Employee onboarding: Everything you need to know

Written by Alex Cohen

Companies with a structured employee onboarding process have found that their new hires are 54 percent more productive than those who don’t.

It’s vital that your organisation has an established onboarding process that covers all the bases to ensure that employees feel well-informed and confident to perform their job. Considering that approximately 37 billion dollars is spent annually on managing unproductive employees in the USA and UK, it’s important that your company gets its onboarding process right on the first try.

So, how do you ensure that new hires are successfully integrated? 

Establish communication early

Setting up new employees on your organisation’s communication channels is often as easy as a few clicks, and it should be done as soon as possible. Access to an email system is the obvious first step, and if you use a messaging app like Slack, you should set this up quickly so that new hires can get to grips with how your company talks to one another.

Slack is a great way for new hires to start chatting with other employees and feel like part of the team. Feeling connected and having good friends in the workplace has been shown to massively increase employee engagement and performance, so it’s worth facilitating easy communication as early as you can.

Explain the ‘how’ of how you work

Avoid confusion early on and explain the ‘how’ of how your company operates. Every company will have its own ways of working, and understanding these during the onboarding process is essential for building transparency and trust.

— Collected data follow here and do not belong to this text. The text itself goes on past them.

(* ===== verification/Sha.v ===== *)
(** SHA-1 and SHA-256: src/common/crypt_sha2.c, as instances of
    [BlockHash]. *)

From S2P Require Import Prelude BlockHash.

Definition SHR (x n : Z) : Z := Z.shiftr x n.
Definition ROTR32 (x n : Z) : Z := Z.lor (Z.shiftr x n) (u32 (Z.shiftl x (32 - n))).
Definition ROTL (x n : Z) : Z := Z.lor (u32 (Z.shiftl x n)) (Z.shiftr x (32 - n)).

Definition Ch (x y z : Z) : Z := Z.lxor (Z.land x y) (Z.land (u32 (Z.lnot x)) z).
Definition Maj (x y z : Z) : Z :=
  Z.lxor (Z.lxor (Z.land x y) (Z.land x z)) (Z.land y z).
Definition Parity (x y z : Z) : Z := Z.lxor (Z.lxor x y) z.

Definition words_be (block : list Z) : list Z :=
  map (λ i, be_word (take 4 (drop (4 * i) block))) (seq 0 16).

Definition be_digest (h : list Z) : list Z := concat (map (be_bytes 4) h).

(** * SHA-1 *)

Definition SHA1_K : list Z := [1518500249; 1859775393; 2400959708; 3395469782].
Definition SHA1_DefaultHashValue : list Z :=
  [1732584193; 4023233417; 2562383102; 271733878; 3285377520].

Definition sha1_extend (W : list Z) (W_i : nat) : list Z :=
  let i := Z.of_nat W_i in
  W ++ [ROTL (Z.lxor (Z.lxor (Z.lxor (aget W (i - 3)) (aget W (i - 8)))
                 (aget W (i - 14))) (aget W (i - 16))) 1].

Definition sha1_round (f : Z → Z → Z → Z) (K : Z) (W : list Z)
    (st : Z * Z * Z * Z * Z) (t : nat) : Z * Z * Z * Z * Z :=
  let '(a, b, c, d, e) := st in
  let f_t := f b c d in
  let T := u32 (ROTL a 5 + f_t + e + K + aget W (Z.of_nat t)) in
  (T, a, ROTL b 30, c, d).

Definition sha1_compress (HashValue block : list Z) : list Z :=
  let W := foldl sha1_extend (words_be block) (seq 16 64) in
  let st := (aget HashValue 0, aget HashValue 1, aget HashValue 2, aget HashValue 3,
             aget HashValue 4) in
  let st := foldl (sha1_round Ch (aget SHA1_K 0) W) st (seq 0 20) in
  let st := foldl (sha1_round Parity (aget SHA1_K 1) W) st (seq 20 20) in
  let st := foldl (sha1_round Maj (aget SHA1_K 2) W) st (seq 40 20) in
  let '(a, b, c, d, e) := foldl (sha1_round Parity (aget SHA1_K 3) W) st (seq 60 20) in
  [u32 (aget HashValue 0 + a); u32 (aget HashValue 1 + b); u32 (aget HashValue 2 + c);
   u32 (aget HashValue 3 + d); u32 (aget HashValue 4 + e)].

#[export] Instance sha1 : BlockHash := {
  DefaultHashValue := SHA1_DefaultHashValue;
  compress := sha1_compress;
  length_field := be_bytes 8;
  digest_bytes := be_digest;
  length_length_field := length_be_bytes 8
}.

Definition SHA1_DIGEST_SIZE : nat := 20.

Definition RT_SHA1_Init : HASH_CTX := @Hash_Init sha1.
Definition RT_SHA1_Hash : HASH_CTX → HASH_CTX := @Hash_Hash sha1.
Definition RT_SHA1_Append : HASH_CTX → list Z → option HASH_CTX := @Hash_Append sha1.
Definition RT_SHA1_End : HASH_CTX → list Z := @Hash_End sha1.
Definition RT_SHA1 : list Z → option (list Z) := @Hash_Message sha1.

(** * SHA-256 *)

Definition Zsigma_256_0 (x : Z) : Z := Z.lxor (Z.lxor (ROTR32 x 2) (ROTR32 x 13)) (ROTR32 x 22).
Definition Zsigma_256_1 (x : Z) : Z := Z.lxor (Z.lxor (ROTR32 x 6) (ROTR32 x 11)) (ROTR32 x 25).
Definition Sigma_256_0 (x : Z) : Z := Z.lxor (Z.lxor (ROTR32 x 7) (ROTR32 x 18)) (SHR x 3).
Definition Sigma_256_1 (x : Z) : Z := Z.lxor (Z.lxor (ROTR32 x 17) (ROTR32 x 19)) (SHR x 10).

Definition SHA256_K : list Z :=
  [1116352408; 1899447441; 3049323471; 3921009573; 961987163; 1508970993;
   2453635748; 2870763221; 3624381080; 310598401; 607225278; 1426881987;
   1925078388; 2162078206; 2614888103; 3248222580; 3835390401; 4022224774;
   264347078; 604807628; 770255983; 1249150122; 1555081692; 1996064986;
   2554220882; 2821834349; 2952996808; 3210313671; 3336571891; 3584528711;
   113926993; 338241895; 666307205; 773529912; 1294757372; 1396182291;
   1695183700; 1986661051; 2177026350; 2456956037; 2730485921; 2820302411;
   3259730800; 3345764771; 3516065817; 3600352804; 4094571909; 275423344;
   430227734; 506948616; 659060556; 883997877; 958139571; 1322822218;
   1537002063; 1747873779; 1955562222; 2024104815; 2227730452; 2361852424;
   2428436474; 2756734187; 3204031479; 3329325298].

Definition SHA256_DefaultHashValue : list Z :=
  [1779033703; 3144134277; 1013904242; 2773480762; 1359893119; 2600822924; 528734635; 1541459225].

Definition sha256_vars : Type := Z * Z * Z * Z * Z * Z * Z * Z.

(** [W[t]] for t above 15, appended to the first t words. *)
Definition sha256_extend (W : list Z) (t : nat) : list Z :=
  let i := Z.of_nat t in
  W ++ [u32 (Sigma_256_1 (aget W (i - 2)) + aget W (i - 7) +
             Sigma_256_0 (aget W (i - 15)) + aget W (i - 16))].

Definition sha256_vars_step (v : sha256_vars) (K Wt : Z) : sha256_vars :=
  let '(a, b, c, d, e, f, g, h) := v in
  let T1 := u32 (h + Zsigma_256_1 e + Ch e f g + K + Wt) in
  let T2 := u32 (Zsigma_256_0 a + Maj a b c) in
  (u32 (T1 + T2), a, b, c, u32 (d + T1), e, f, g).

(** A turn of the loop of [RT_SHA256_Hash]: the schedule is extended as the
    rounds go. *)
Definition sha256_round (st : list Z * sha256_vars) (t : nat) : list Z * sha256_vars :=
  let '(W, v) := st in
  let W := if Nat.ltb 15 t then sha256_extend W t else W in
  (W, sha256_vars_step v (aget SHA256_K (Z.of_nat t)) (aget W (Z.of_nat t))).

Definition sha256_start (HashValue : list Z) : sha256_vars :=
  (aget HashValue 0, aget HashValue 1, aget HashValue 2, aget HashValue 3,
   aget HashValue 4, aget HashValue 5, aget HashValue 6, aget HashValue 7).

Definition sha256_add (HashValue : list Z) (v : sha256_vars) : list Z :=
  let '(a, b, c, d, e, f, g, h) := v in
  [u32 (aget HashValue 0 + a); u32 (aget HashValue 1 + b); u32 (aget HashValue 2 + c);
   u32 (aget HashValue 3 + d); u32 (aget HashValue 4 + e); u32 (aget HashValue 5 + f);
   u32 (aget HashValue 6 + g); u32 (aget HashValue 7 + h)].

Definition sha256_compress (HashValue block : list Z) : list Z :=
  sha256_add HashValue
    (foldl sha256_round (words_be block, sha256_start HashValue) (seq 0 64)).2.

#[export] Instance sha256 : BlockHash := {
  DefaultHashValue := SHA256_DefaultHashValue;
  compress := sha256_compress;
  length_field := be_bytes 8;
  digest_bytes := be_digest;
  length_length_field := length_be_bytes 8
}.

Definition SHA256_DIGEST_SIZE : nat := 32.

Definition RT_SHA256_Init : HASH_CTX := @Hash_Init sha256.
Definition RT_SHA256_Hash : HASH_CTX → HASH_CTX := @Hash_Hash sha256.
Definition RT_SHA256_Append : HASH_CTX → list Z → option HASH_CTX := @Hash_Append sha256.
Definition RT_SHA256_End : HASH_CTX → list Z := @Hash_End sha256.
Definition RT_SHA256 : list Z → option (list Z) := @Hash_Message sha256.

(** * Test vectors of FIPS 180: "abc" *)

Example sha1_abc :
  RT_SHA1 [97; 98; 99] =
  Some [169; 153; 62; 54; 71; 6; 129; 106; 186; 62; 37; 113; 120; 80; 194; 108; 156; 208;
        216; 157].
Proof. vm_compute. reflexivity. Qed.

Example sha256_abc :
  RT_SHA256 [97; 98; 99] =
  Some [186; 120; 22; 191; 143; 1; 207; 234; 65; 65; 64; 222; 93; 174; 34; 35; 176; 3; 97;
        163; 150; 23; 122; 156; 180; 16; 255; 97; 242; 0; 21; 173].
Proof. vm_compute. reflexivity. Qed.

(** * Digest shapes *)

Lemma be_digest_shape h :
  length (be_digest h) = (4 * length h)%nat ∧ bytes (be_digest h).
Proof.
  unfold be_digest. induction h as [|x h [IH1 IH2]]; [done|]. cbn [map concat].
  rewrite length_app, IH1, length_be_bytes. simpl. split; [lia|]. auto with word.
Qed.

Lemma sha1_digest_shape m :
  length (@merkle_damgard sha1 m) = SHA1_DIGEST_SIZE ∧ bytes (@merkle_damgard sha1 m).
Proof.
  unfold merkle_damgard. cbn [digest_bytes sha1]. destruct (be_digest_shape
    (@absorb sha1 (length (padded m) / 64) SHA1_DefaultHashValue (padded m))) as [H1 H2].
  split; [|exact H2]. etransitivity; [exact H1|].
  rewrite (absorb_length 5); [done| |done]. intros h b. unfold compress, sha1, sha1_compress.
  by destruct (foldl (sha1_round Parity (aget SHA1_K 3) _) _ _) as [[[[? ?] ?] ?] ?].
Qed.

Lemma sha256_digest_shape m :
  length (@merkle_damgard sha256 m) = SHA256_DIGEST_SIZE ∧
  bytes (@merkle_damgard sha256 m).
Proof.
  unfold merkle_damgard. cbn [digest_bytes sha256]. destruct (be_digest_shape
    (@absorb sha256 (length (padded m) / 64) SHA256_DefaultHashValue (padded m))) as [H1 H2].
  split; [|exact H2]. etransitivity; [exact H1|].
  rewrite (absorb_length 8); [done| |done]. intros h b.
  unfold compress, sha256, sha256_compress, sha256_add.
  by destruct (foldl sha256_round _ _).2 as [[[[[[[? ?] ?] ?] ?] ?] ?] ?].
Qed.

(** * The schedule of SHA-256 computed ahead *)

(** FIPS 180: first the whole schedule, then the rounds. *)
Definition sha256_schedule (block : list Z) : list Z :=
  foldl sha256_extend (words_be block) (seq 16 48).

Definition sha256_reference (HashValue block : list Z) : list Z :=
  sha256_add HashValue
    (foldl (λ v t, sha256_vars_step v (aget SHA256_K (Z.of_nat t))
                     (aget (sha256_schedule block) (Z.of_nat t)))
       (sha256_start HashValue) (seq 0 64)).

Lemma extend_length W l : length (foldl sha256_extend W l) = (length W + length l)%nat.
Proof.
  revert W. induction l as [|t l IH]; intros W; simpl; [lia|].
  rewrite IH. unfold sha256_extend. rewrite length_app. simpl. lia.
Qed.

Lemma extend_prefix W l i :
  0 ≤ i < Z.of_nat (length W) → aget (foldl sha256_extend W l) i = aget W i.
Proof.
  revert W. induction l as [|t l IH]; intros W Hi; simpl; [done|].
  rewrite IH by (unfold sha256_extend; rewrite length_app; simpl; lia).
  unfold sha256_extend, aget. apply app_nth1. lia.
Qed.

(** The loop keeps the prefix of the schedule it has reached. *)
Lemma sha256_rounds_schedule block v n :
  (n ≤ 64)%nat →
  foldl sha256_round (words_be block, v) (seq 0 n) =
    (foldl sha256_extend (words_be block) (seq 16 (n - 16)),
     foldl (λ v t, sha256_vars_step v (aget SHA256_K (Z.of_nat t))
                     (aget (sha256_schedule block) (Z.of_nat t))) v (seq 0 n)).
Proof.
  intros Hn. induction n as [|n IH]; [done|].
  rewrite seq_S, !foldl_app, IH by lia. cbn [foldl Nat.add]. unfold sha256_round at 1.
  assert (E : (if Nat.ltb 15 n then sha256_extend (foldl sha256_extend (words_be block) (seq 16 (n - 16))) n
               else foldl sha256_extend (words_be block) (seq 16 (n - 16)))
              = foldl sha256_extend (words_be block) (seq 16 (S n - 16))).
  { destruct (Nat.ltb_spec 15 n).
    - replace (S n - 16)%nat with (S (n - 16)) by lia. rewrite seq_S, foldl_app. cbn [foldl].
      by replace (16 + (n - 16))%nat with n by lia.
    - by replace (S n - 16)%nat with (n - 16)%nat by lia. }
  rewrite E. do 2 f_equal. unfold sha256_schedule.
  replace (seq 16 48) with (seq 16 (S n - 16) ++ seq (16 + (S n - 16)) (48 - (S n - 16))).
  2: { rewrite <- seq_app. f_equal. lia. }
  rewrite foldl_app. symmetry. apply extend_prefix.
  rewrite extend_length, length_seq. unfold words_be. rewrite length_map, length_seq. lia.
Qed.

(** The SHA-256 block function, which extends the message schedule while
    it runs the rounds, computes the function of FIPS 180 that builds the
    whole schedule of 64 words first. *)
Theorem sha256_compress_is_reference HashValue block :
  sha256_compress HashValue block = sha256_reference HashValue block.
Proof.
  unfold sha256_compress, sha256_reference. by rewrite sha256_rounds_schedule.
Qed.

Most new hires won’t be familiar with the conventions of your workplace and the set of programs you’re using, so it’s vital that there’s a framework for explaining them to avoid unnecessary questions and confusion. It shouldn’t be an afterthought for your HR department to deal with, it should be front-and-centre.

Make it easier by adopting intuitive, easy-to-explain HR automation where you can. Keeping holiday requests, timesheets, expenses and policies as accessible and transparent as possible eliminates confusion and saves time down the line.

Create an efficient and effective HR framework that you can explain well during onboarding and you’ll make it obvious that employees matter to your organisation. It’ll benefit your bottom line, too. Employees who feel cared for perform better than those that don’t. 

Provide adequate onboarding training

Whether you think you need to train new hires or not, ensuring that they all have the same fundamental knowledge and capability is worth doing. It guarantees that everyone has the same level of understanding and the essential tools to get their jobs done to the best of their ability.

Training is another way to show new hires that you care about their individual success. LinkedIn’s Lynda lets users create custom groups of lessons and course pathways, making it easy to tailor training to specific positions. Set up some pathways or establish trusted courses once, and you can re-use them for future onboarding training.

Buddy up

Setting up a buddy system is a great way to make new hires feel welcomed. Pairing a new arrival with an established staff member not only forges social connections, but it also gives new hires an educated point of contact should they have any questions or concerns in their first few months. It’s a fantastic way to cover any bases that your onboarding process may have missed.

Use checklists

Implementing a checklist is an incredibly simple but effective way to make sure you’ve done everything you need to during the onboarding process. Share a ‘to-do’ list with new hires in a project-management app like Basecamp so that they can follow their progress and ask questions about upcoming steps or things they think you might have missed.

Turn today’s new hires into tomorrow’s staff trainers

Think long-term. Onboarding new hires in the right way with an established process means that once they’ve assimilated, they’ll have the necessary knowledge to train new hires themselves down the line. 

You don’t want liabilities, you want to make the transition from new arrival to productive, efficient colleague as fast as possible to spread the workload at your growing business. 

Lauren Moon at Trello puts it well:

Some day, these employees will be responsible for a huge project that affects your company, they’ll be the people sharing laughs with you in the break room, and eventually, training and onboarding new hires themselves. 

Get onboarding right today, and you’ll have invaluable assets – and possibly new friends – that’ll become tomorrow’s staff trainers.